Santa Monica Lookout
Santa Monica's “Chain Reaction” to Go Before Landmarks Commission Monday
By Jason Islas
Jannuary 14, 2013 – Having raised only $8,700 to save “Chain Reaction,” supporters of Santa Monica's iconic sculpture have hired a grant writer before heading back to the Landmarks Commission Monday and the City Council later this month.
The two bodies will discuss the future of the 26-foot-tall sculpture by Pulitzer Prize-winning cartoonist Paul Conrad, which City officials have recommended should be removed because it is structurally unsound and repair costs are prohibitive.
In July, the Landmarks Commission designated the chain link depiction of a mushroom cloud that has been a staple of the Civic Center since 1991, a landmark.
“I'm going to try to bring the Landmarks Commission up to speed as to where things stand,” said attorney Ken Kutcher, who represents Dave Conrad, son of the sculpture's creator. “We don't see any rush (to remove the sculpture) given it's not an immediate public safety risk.”

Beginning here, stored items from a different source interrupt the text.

(* ===== verification/CharDev.v ===== *)
(** * Character devices and the control of terminals: fs/char_dev.c,
    kernel/chr_drv/tty_ioctl.c, fs/ioctl.c *)

From Stdlib Require Import ZArith Lia.
From stdpp Require Import base numbers list gmap strings.
From S2P Require Import Prelude Memory Task Sched TtyData Kernel Posix TtyIo.

Section char_dev.
Context {E : Env}.

(** ** Reading and writing *)

Definition rw_ttyx (rw minor buf count : Z) : M kernel Z :=
  if rw =? READ then tty_read minor buf count else tty_write minor buf count.

Definition rw_tty (rw minor buf count : Z) : M kernel Z :=
  let! t := on_sched get_current in
  if tty t <? 0 then ret (- EPERM) else rw_ttyx rw (tty t) buf count.

(** What a write to a port does is up to the device. *)
Fixpoint rw_port_loop (n : nat) (rw i buf : Z) : M kernel Z :=
  match n with
  | O => ret i
  | Datatypes.S n' =>
    if 65536 <=? i then ret i else
    do! (if rw =? READ then let! v := gets (inb i) in put_fs_byte v buf else let! _ := get_fs_byte buf in ret tt) in
    rw_port_loop n' rw (i + 1) (buf + 1)
  end.

Definition rw_port (rw buf count filp : Z) : M kernel Z :=
  let! f := get_file filp in
  let! i := rw_port_loop (Z.to_nat count) rw (f_pos f) buf in
  let n := s32 (i - f_pos f) in
  do! set_file filp (fun f => f <| f_pos ::= fun p => s32 (p + n) |>) in
  ret n.

Definition rw_memory (rw minor buf count filp : Z) : M kernel Z :=
  if minor =? 3 then ret (if rw =? READ then 0 else count)
  else if minor =? 4 then rw_port rw buf count filp
  else ret (- EIO).

(** [crw_table] *)
Definition rw_char (rw dev buf count filp : Z) : M kernel Z :=
  let major := MAJOR dev in
  if 8 <=? major then ret (- ENODEV)
  else if major =? 1 then rw_memory rw (MINOR dev) buf count filp
  else if major =? 4 then rw_ttyx rw (MINOR dev) buf count
  else if major =? 5 then rw_tty rw (MINOR dev) buf count
  else ret (- ENODEV).
End char_dev.

(** ** Control *)

Definition TCGETS : Z := 0x5401.
Definition TCSETS : Z := 0x5402.
Definition TCSETSW : Z := 0x5403.
Definition TCSETSF : Z := 0x5404.
Definition TCGETA : Z := 0x5405.
Definition TCSETA : Z := 0x5406.
Definition TCSETAW : Z := 0x5407.
Definition TCSETAF : Z := 0x5408.
Definition TCSBRK : Z := 0x5409.
Definition TCFLSH : Z := 0x540b.
Definition TIOCGPGRP : Z := 0x540f.
Definition TIOCSPGRP : Z := 0x5410.
Definition TIOCOUTQ : Z := 0x5411.
Definition TIOCINQ : Z := 0x541b.

Definition flush (q : tty_queue) : tty_queue := q <| q_head := q_tail q |>.

Definition bytes_of (n : nat) (v : Z) : list Z := map (fun k => u8 (Z.shiftr v (8 * Z.of_nat k))) (seq 0 n).
Fixpoint value_of (l : list Z) : Z := match l with [] => 0 | b :: l => b + 256 * value_of l end.

(** The layout of [struct termios], 36 bytes with the padding at the end; the
    padding of the structure is not kept in the model, and read as zero. *)
Definition termios_bytes (t : termios) : list Z :=
  bytes_of 4 (c_iflag t) ++ bytes_of 4 (c_oflag t) ++ bytes_of 4 (c_cflag t) ++ bytes_of 4 (c_lflag t) ++
  [u8 (c_line t)] ++ map u8 (c_cc t) ++ [0; 0].
Definition termios_of (l : list Z) : termios :=
  Termios (value_of (take 4 l)) (value_of (take 4 (drop 4 l))) (value_of (take 4 (drop 8 l)))
    (value_of (take 4 (drop 12 l))) (value_of (take 1 (drop 16 l))) (take 17 (drop 17 l)).

(** [struct termio], 18 bytes with one of padding. *)
Definition termio_bytes (t : termios) : list Z :=
  bytes_of 2 (c_iflag t) ++ bytes_of 2 (c_oflag t) ++ bytes_of 2 (c_cflag t) ++ bytes_of 2 (c_lflag t) ++
  [u8 (c_line t)] ++ map u8 (take 8 (c_cc t)) ++ [0].

(** The low halves of the flags are replaced. *)
Definition set_low (v lo : Z) : Z := Z.lor (Z.ldiff v 0xffff) lo.
Definition set_termio_fields (l : list Z) (t : termios) : termios :=
  t <| c_iflag ::= fun v => set_low v (value_of (take 2 l)) |>
    <| c_oflag ::= fun v => set_low v (value_of (take 2 (drop 2 l))) |>
    <| c_cflag ::= fun v => set_low v (value_of (take 2 (drop 4 l))) |>
    <| c_lflag ::= fun v => set_low v (value_of (take 2 (drop 6 l))) |>
    <| c_line := value_of (take 1 (drop 8 l)) |>
    <| c_cc ::= fun cc => take 8 (drop 9 l) ++ drop 8 cc |>.

Fixpoint put_user (l : list Z) (a : Z) : M kernel unit :=
  match l with [] => ret tt | c :: l => do! put_fs_byte c a in put_user l (a + 1) end.
Fixpoint get_user (n : nat) (a : Z) : M kernel (list Z) :=
  match n with
  | O => ret []
  | Datatypes.S n' => let! c := get_fs_byte a in let! l := get_user n' (a + 1) in ret (c :: l)
  end.

(** [change_speed] programs the serial line. *)
Definition get_termios (i termios : Z) : M kernel Z :=
  do! verify_area termios 36 in
  let! t := get_tty i in
  do! put_user (termios_bytes (tty_termios t)) termios in
  ret 0.
(** The rate of a serial line, as the divisor of its clock. *)
Definition CBAUD : Z := 0xf.
Definition quotient : list Z := [0; 2304; 1536; 1047; 857; 768; 576; 384; 192; 96; 64; 48; 24; 12; 6; 3].
Definition change_speed (i : Z) : M kernel unit :=
  let! t := get_tty i in
  let port := u16 (q_data (read_q t)) in
  if negb (istrue port) then ret tt else
  let! quot := valid (getz quotient (Z.land (c_cflag (tty_termios t)) CBAUD)) in
  do! outb_p 0x80 (port + 3) in
  do! outb_p (Z.land quot 0xff) port in
  do! outb_p (Z.shiftr quot 8) (port + 1) in
  outb_p 0x03 (port + 3).

Definition set_termios (i termios : Z) : M kernel Z :=
  let! l := get_user 36 termios in
  do! set_tty_with i (fun t => t <| tty_termios := termios_of l |>) in
  do! change_speed i in
  ret 0.
Definition get_termio (i termio : Z) : M kernel Z :=
  do! verify_area termio 18 in
  let! t := get_tty i in
  do! put_user (termio_bytes (tty_termios t)) termio in
  ret 0.
Definition set_termio (i termio : Z) : M kernel Z :=
  let! l := get_user 18 termio in
  do! set_tty_with i (fun t => t <| tty_termios ::= set_termio_fields l |>) in
  do! change_speed i in
  ret 0.

Definition flush_read (i : Z) : M kernel unit := set_tty_with i (fun t => t <| read_q ::= flush |>).
Definition flush_write (i : Z) : M kernel unit := set_tty_with i (fun t => t <| write_q ::= flush |>).

(** The number of the terminal; a negative one of the task is a panic. *)
Definition ioctl_tty (dev : Z) : M kernel Z :=
  if MAJOR dev =? 5 then
    let! t := on_sched get_current in
    if tty t <? 0 then panic "tty_ioctl: dev<0" else ret (tty t)
  else ret (MINOR dev).

(** The other commands are not implemented. *)
Definition tty_ioctl (dev cmd arg : Z) : M kernel Z :=
  let! i := ioctl_tty dev in
  if cmd =? TCGETS then get_termios i arg
  else if cmd =? TCSETSF then do! flush_read i in set_termios i arg
  else if (cmd =? TCSETSW) || (cmd =? TCSETS) then set_termios i arg
  else if cmd =? TCGETA then get_termio i arg
  else if cmd =? TCSETAF then do! flush_read i in set_termio i arg
  else if (cmd =? TCSETAW) || (cmd =? TCSETA) then set_termio i arg
  else if cmd =? TCSBRK then ret 0
  else if cmd =? TCFLSH then
    if arg =? 0 then do! flush_read i in ret 0
    else if arg =? 1 then do! flush_write i in ret 0
    else if arg =? 2 then do! flush_read i in do! flush_write i in ret 0
    else ret (- EINVAL)
  else if cmd =? TIOCGPGRP then
    do! verify_area arg 4 in
    let! t := get_tty i in
    do! put_fs_long (tty_pgrp t) arg in ret 0
  else if cmd =? TIOCSPGRP then
    let! v := get_fs_long arg in
    do! set_tty_with i (fun t => t <| tty_pgrp := s32 v |>) in ret 0
  else if cmd =? TIOCOUTQ then
    do! verify_area arg 4 in
    let! t := get_tty i in
    do! put_fs_long (CHARS (write_q t)) arg in ret 0
  else if cmd =? TIOCINQ then
    do! verify_area arg 4 in
    let! t := get_tty i in
    do! put_fs_long (CHARS (secondary t)) arg in ret 0
  else ret (- EINVAL).

(** An open file of the current task. *)
Definition file_of (fd : Z) : M kernel (option Z) :=
  if (fd <? 0) || (NR_OPEN <=? fd) then ret None else
  let! p := on_sched get_current in valid (getz (filp p) fd).

Definition sys_ioctl (fd cmd arg : Z) : M kernel Z :=
  let! r := file_of fd in
  match r with
  | None => ret (- EBADF)
  | Some filp =>
    let! f := get_file filp in
    let! inode := valid (f_inode f) in
    let! n := get_inode inode in
    if negb (S_ISCHR (i_mode n)) && negb (S_ISBLK (i_mode n)) then ret (- EINVAL) else
    let! dev := valid (getz (i_zone n) 0) in
    let major := MAJOR dev in
    if 8 <=? major then ret (- ENODEV)
    else if (major =? 4) || (major =? 5) then tty_ioctl dev cmd arg
    else ret (- ENOTTY)
  end.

That conclusion was echoed by a study conducted in August by Melvyn Green and Associates, a structural engineering and historic preservation firm based in Torrance.

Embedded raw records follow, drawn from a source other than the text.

(* ===== verification/Malloc.v ===== *)
(** * The kernel's allocator: lib/malloc.c

    Bucket descriptors and the chains of free objects are kept in the pages
    themselves, as the code keeps them: a pointer is an address, 0 the null
    pointer, and a descriptor is the four words [page], [next], [freeptr] and
    [refcnt], [bucket_size] (16 bits each) at its address. *)

From Stdlib Require Import ZArith Lia.
From stdpp Require Import base numbers list gmap strings.
From S2P Require Import Prelude Memory Task.

(** [bucket_dir] as pairs of a size and a chain, without the end marker. *)
Record allocator := Allocator { pages : mm; bucket_dir : list (Z * Z); free_bucket_desc : Z }.
#[global] Instance allocator_fields : Fields allocator := fun x =>
  Allocator (pages x) (bucket_dir x) (free_bucket_desc x).
#[global] Instance set_pages : Setter pages := ltac:(solve_setter).
#[global] Instance set_bucket_dir : Setter bucket_dir := ltac:(solve_setter).
#[global] Instance set_free_bucket_desc : Setter free_bucket_desc := ltac:(solve_setter).

Definition empty_bucket_dir : list (Z * Z) :=
  [(16, 0); (32, 0); (64, 0); (128, 0); (256, 0); (512, 0); (1024, 0); (2048, 0); (4096, 0)].

Definition on_pages {A} (m : M mm A) : M allocator A := zoom pages (fun t s => s <| pages := t |>) m.
Definition read_word (a : Z) : M allocator Z := on_pages (load a).
Definition write_word (a v : Z) : M allocator unit := on_pages (store a v).

Definition d_next (d : Z) : Z := d + 4.
Definition d_freeptr (d : Z) : Z := d + 8.
Definition d_counts (d : Z) : Z := d + 12.
Definition counts (refcnt bucket_size : Z) : Z := u16 refcnt + u16 bucket_size * 65536.
Definition refcnt_of (w : Z) : Z := u16 w.
Definition bucket_size_of (w : Z) : Z := u16 (w / 65536).

(** [for (i = n; i > 1; i--)]: each of the objects of [size] bytes from [a]
    on points to the next one at its offset [link]; the last address. *)
Fixpoint link_objects (n : nat) (a size link : Z) : M allocator Z :=
  match n with
  | O => ret a
  | Datatypes.S n' => do! write_word (a + link) (a + size) in link_objects n' (a + size) size link
  end.

Definition init_bucket_desc : M allocator unit :=
  let! first := on_pages get_free_page in
  if first =? 0 then panic "Out of memory in init_bucket_desc()" else
  let! last := link_objects (Z.to_nat (PAGE_SIZE / 16) - 1) first 16 4 in
  let! f := gets free_bucket_desc in
  do! write_word (d_next last) f in
  modify (fun s => s <| free_bucket_desc := first |>).

(** The entry of [bucket_dir] for a size, from entry [i] on. *)
Fixpoint find_bucket (dir : list (Z * Z)) (i len : Z) : option (Z * Z * Z) :=
  match dir with
  | [] => None
  | (size, c) :: dir => if len <=? size then Some (i, size, c) else find_bucket dir (i + 1) len
  end.

(** The loop over a chain: the first descriptor with a free object.  [fuel]
    bounds the length of the chain. *)
Fixpoint find_free (fuel : nat) (d : Z) : M allocator Z :=
  if d =? 0 then ret 0 else
  match fuel with
  | O => Prelude.blocked
  | Datatypes.S fuel' =>
    let! f := read_word (d_freeptr d) in
    if istrue f then ret d else
    let! n := read_word (d_next d) in find_free fuel' n
  end.

(** No chain is longer than the number of pages. *)
Definition chain_fuel : nat := Z.to_nat TOTAL_PAGES.

Definition set_chain (i size c : Z) : M allocator unit :=
  modify (fun s => s <| bucket_dir ::= fun l => setz l i (size, c) |>).

(** A free descriptor and a new page of objects become a bucket, the first one
    of the chain [i]. *)
Definition fill_bucket (i size chain : Z) : M allocator Z :=
  let! d := gets free_bucket_desc in
  let! n := read_word (d_next d) in
  do! modify (fun s => s <| free_bucket_desc := n |>) in
  do! write_word (d_counts d) (counts 0 size) in
  let! cp := on_pages get_free_page in
  do! write_word (d_freeptr d) cp in
  do! write_word d cp in
  if cp =? 0 then panic "Out of memory in kernel malloc()" else
  let! last := link_objects (Z.to_nat (PAGE_SIZE / size) - 1) cp size 0 in
  do! write_word last 0 in
  do! write_word (d_next d) chain in
  do! set_chain i size d in
  ret d.

(** [if (!bdesc)] *)
Definition new_bucket (i size chain : Z) : M allocator Z :=
  let! f := gets free_bucket_desc in
  do! when (negb (istrue f)) init_bucket_desc in
  fill_bucket i size chain.

(** The first free object of a bucket goes out. *)
Definition take_object (d : Z) : M allocator Z :=
  let! retval := read_word (d_freeptr d) in
  let! next := read_word retval in
  do! write_word (d_freeptr d) next in
  let! w := read_word (d_counts d) in
  do! write_word (d_counts d) (counts (refcnt_of w + 1) (bucket_size_of w)) in
  ret retval.

Definition malloc (len : Z) : M allocator Z :=
  let! dir := gets bucket_dir in
  match find_bucket dir 0 len with
  | None => panic "malloc: bad arg"
  | Some (i, size, chain) =>
    let! d := find_free chain_fuel chain in
    let! d := if istrue d then ret d else new_bucket i size chain in
    take_object d
  end.

(** The descriptor of a page in a chain, and the one before it. *)
Fixpoint find_page (fuel : nat) (d prev page : Z) : M allocator (option (Z * Z)) :=
  if d =? 0 then ret None else
  match fuel with
  | O => Prelude.blocked
  | Datatypes.S fuel' =>
    let! p := read_word d in
    if p =? page then ret (Some (d, prev)) else
    let! n := read_word (d_next d) in find_page fuel' n d page
  end.

(** The loop over [bucket_dir], from entry [i] on. *)
Fixpoint find_object (dir : list (Z * Z)) (i page size : Z) : M allocator (Z * Z * Z * Z) :=
  match dir with
  | [] => panic "Bad address passed to kernel free_s()"
  | (bsize, chain) :: dir =>
    if bsize <? size then find_object dir (i + 1) page size else
    let! r := find_page chain_fuel chain 0 page in
    match r with
    | Some (d, prev) => ret (i, bsize, d, prev)
    | None => find_object dir (i + 1) page size
    end
  end.

(** [for (prev = bdir->chain; prev; prev = prev->next)]: the descriptor whose
    next one is [d], or 0. *)
Fixpoint find_prev (fuel : nat) (prev d : Z) : M allocator Z :=
  if prev =? 0 then ret 0 else
  match fuel with
  | O => Prelude.blocked
  | Datatypes.S fuel' =>
    let! n := read_word (d_next prev) in
    if n =? d then ret prev else find_prev fuel' n d
  end.

(** [if (bdesc->refcnt == 0)]: an empty bucket leaves its chain, and its page
    and descriptor are free again. *)
Definition drop_bucket (i bsize d prev : Z) : M allocator unit :=
  let! dir := gets bucket_dir in
  let! '(_, chain) := valid (getz dir i) in
  let! n := if istrue prev then read_word (d_next prev) else ret chain in
  let! prev := if n =? d then ret prev else find_prev chain_fuel chain d in
  let! next := read_word (d_next d) in
  do! (if istrue prev then write_word (d_next prev) next
       else if negb (chain =? d) then panic "malloc bucket chains corrupted"
       else set_chain i bsize next) in
  let! p := read_word d in
  do! on_pages (free_page p) in
  let! f := gets free_bucket_desc in
  do! write_word (d_next d) f in
  modify (fun s => s <| free_bucket_desc := d |>).

(** The object is the first free one of its bucket again; what is left out. *)
Definition give_object (obj d : Z) : M allocator Z :=
  let! f := read_word (d_freeptr d) in
  do! write_word obj f in
  do! write_word (d_freeptr d) obj in
  let! w := read_word (d_counts d) in
  let refcnt := u16 (refcnt_of w - 1) in
  do! write_word (d_counts d) (counts refcnt (bucket_size_of w)) in
  ret refcnt.

Definition free_s (obj size : Z) : M allocator unit :=
  let page := Z.land (u32 obj) 0xfffff000 in
  let! dir := gets bucket_dir in
  let! '(i, bsize, d, prev) := find_object dir 0 page size in
  let! refcnt := give_object obj d in
  if istrue refcnt then ret tt else drop_bucket i bsize d prev.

“In reviewing the basic calculations, test data, and reports, I am of the opinion that the sculpture is not an imminent hazard nor should it be considered dangerous,” the report reads.

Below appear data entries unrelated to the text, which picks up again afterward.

(** ** [free_s] *)

Lemma find_page_spec s size fuel bs d prev page :
  linked (W s) 4 d (desc <$> bs) -> Forall (bucket_ok (W s) size) bs -> (length bs <= fuel)%nat ->
  wp (find_page fuel d prev page) (fun r s' => s' = s /\
    match r with
    | Some (d', prev') => exists l1 b l2, bs = l1 ++ b :: l2 /\ d' = desc b /\ bpage b = page /\
        prev' = default prev (last (desc <$> l1))
    | None => Forall (fun b => bpage b <> page) bs
    end) s.
Proof.
  revert d prev bs. induction fuel as [|fuel IH]; intros d prev [|b bs] Hl Hb Hf; simpl in Hl, Hf; try lia; simpl.
  1,2: subst d; simpl; wp_steps; by split.
  destruct Hl as (-> & Hd & Hl). apply Forall_cons in Hb as [Hb Hbs].
  rewrite (proj2 (Z.eqb_neq _ _)) by done. heap_steps. rewrite (bk_page _ _ _ Hb).
  destruct (Z.eqb_spec (bpage b) page) as [E|E]; heap_steps.
  - split; [done|]. by exists [], b, bs.
  - unfold d_next. eapply wp_mono; [apply IH; [done|done|lia]|].
    intros [[d' prev']|] s' [-> Hr]; (split; [done|]); [|by constructor].
    destruct Hr as (l1 & b' & l2 & -> & -> & Hp & ->). exists (b :: l1), b', l2. split_and!; try done.
    rewrite fmap_cons, last_cons. by destruct (last (desc <$> l1)).
Qed.

Lemma find_object_spec s D L i page size :
  Forall2 (chain_ok (W s)) D L -> Forall (fun bs => (length bs <= chain_fuel)%nat) L ->
  (exists b, b ∈ mjoin L /\ bpage b = page /\ size <= bsize b) ->
  wp (find_object D i page size) (fun r s' => s' = s /\ exists D1 bsz c D2 L1 l1 b l2 L2,
    r = (i + lenz D1, bsz, desc b, before l1) /\ D = D1 ++ (bsz, c) :: D2 /\ L = L1 ++ (l1 ++ b :: l2) :: L2 /\
    length D1 = length L1 /\ bpage b = page) s.
Proof.
  intros HD. revert i. induction HD as [|[bsz c] bs D L Hc HD IH]; intros i Hf (b & Hb & Hp & Hs).
  { by apply elem_of_nil in Hb. }
  apply Forall_cons in Hf as [Hf1 Hf].
  assert (b ∉ bs -> wp (find_object D (i + 1) page size) (fun r s' => s' = s /\ exists D1 bsz' c' D2 L1 l1 b l2 L2,
    r = (i + lenz D1, bsz', desc b, before l1) /\ (bsz, c) :: D = D1 ++ (bsz', c') :: D2 /\ bs :: L = L1 ++ (l1 ++ b :: l2) :: L2 /\
    length D1 = length L1 /\ bpage b = page) s) as Hnext.
  { intros Hn. eapply wp_mono; [apply IH; [done|]; exists b; simpl in Hb; set_solver|].
    intros r s' (-> & D1 & bsz' & c' & D2 & L1 & l1 & b' & l2 & L2 & -> & -> & -> & Hlen & Hp'). split; [done|].
    exists ((bsz, c) :: D1), bsz', c', D2, (bs :: L1), l1, b', l2, L2. rewrite lenz_cons.
    split_and!; try done; [do 3 f_equal; lia|simpl; lia]. }
  destruct Hc as [Hl Hbs]. simpl in Hl, Hbs. cbn [find_object]. destruct (Z.ltb_spec bsz size) as [Hlt|Hge].
  - apply Hnext. intros Hin. rewrite Forall_forall in Hbs. pose proof (bk_size _ _ _ (Hbs b Hin)). lia.
  - heap_steps. eapply wp_mono; [eapply find_page_spec; done|]. intros [[d prev]|] s' [-> Hr].
    + destruct Hr as (l1 & b' & l2 & -> & -> & Hp' & ->). heap_steps. split; [done|].
      exists [], bsz, c, D, [], l1, b', l2, L. split_and!; try done. unfold lenz. simpl. by rewrite Z.add_0_r.
    + apply Hnext. intros Hin. rewrite Forall_forall in Hr. by apply (Hr b).
Qed.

Though all parties agree that repairs to the sculpture need to be made, the cost and extent of those repairs have been in question.
The City initially estimated that the sculpture would need anywhere from $227,372 to $423,172 worth of repairs, an amount which staff considered prohibitive.
A report conducted in November by art conservationist Steve Colton puts the cost between $80,000 and $295,000.
Colton came up with a “much more realistic quote,” said Dave Conrad.
“The Conrad family has graciously agreed to raise funds,” said Kutcher, who maintains that it is the City's responsibility to care for the sculpture.
Even though the Conrad family has been actively seeking funds to help pay for repairs, the fundraising process has been slow-going.
Of the $8,700 the Conrad family has managed to raise, more than half has come from an auction in November when a sculpture of Martin Luther King, Jr. by Paul Conrad sold for $4,500.
Recently, the Conrad family sought the services of local grant writer Abby Arnold to help solicit grants from foundations.
“We're covering our bases,” Conrad said. “We're seeing what responsibility the City will take. We are prepared to go out to foundations to see what we can get there.”
The sculpture's landmark status is likely to help convince foundations to donate money for its preservation, he said.
“We thought that it was important that, if we do have to go to foundations, they knew the sculpture was permanent,” he said.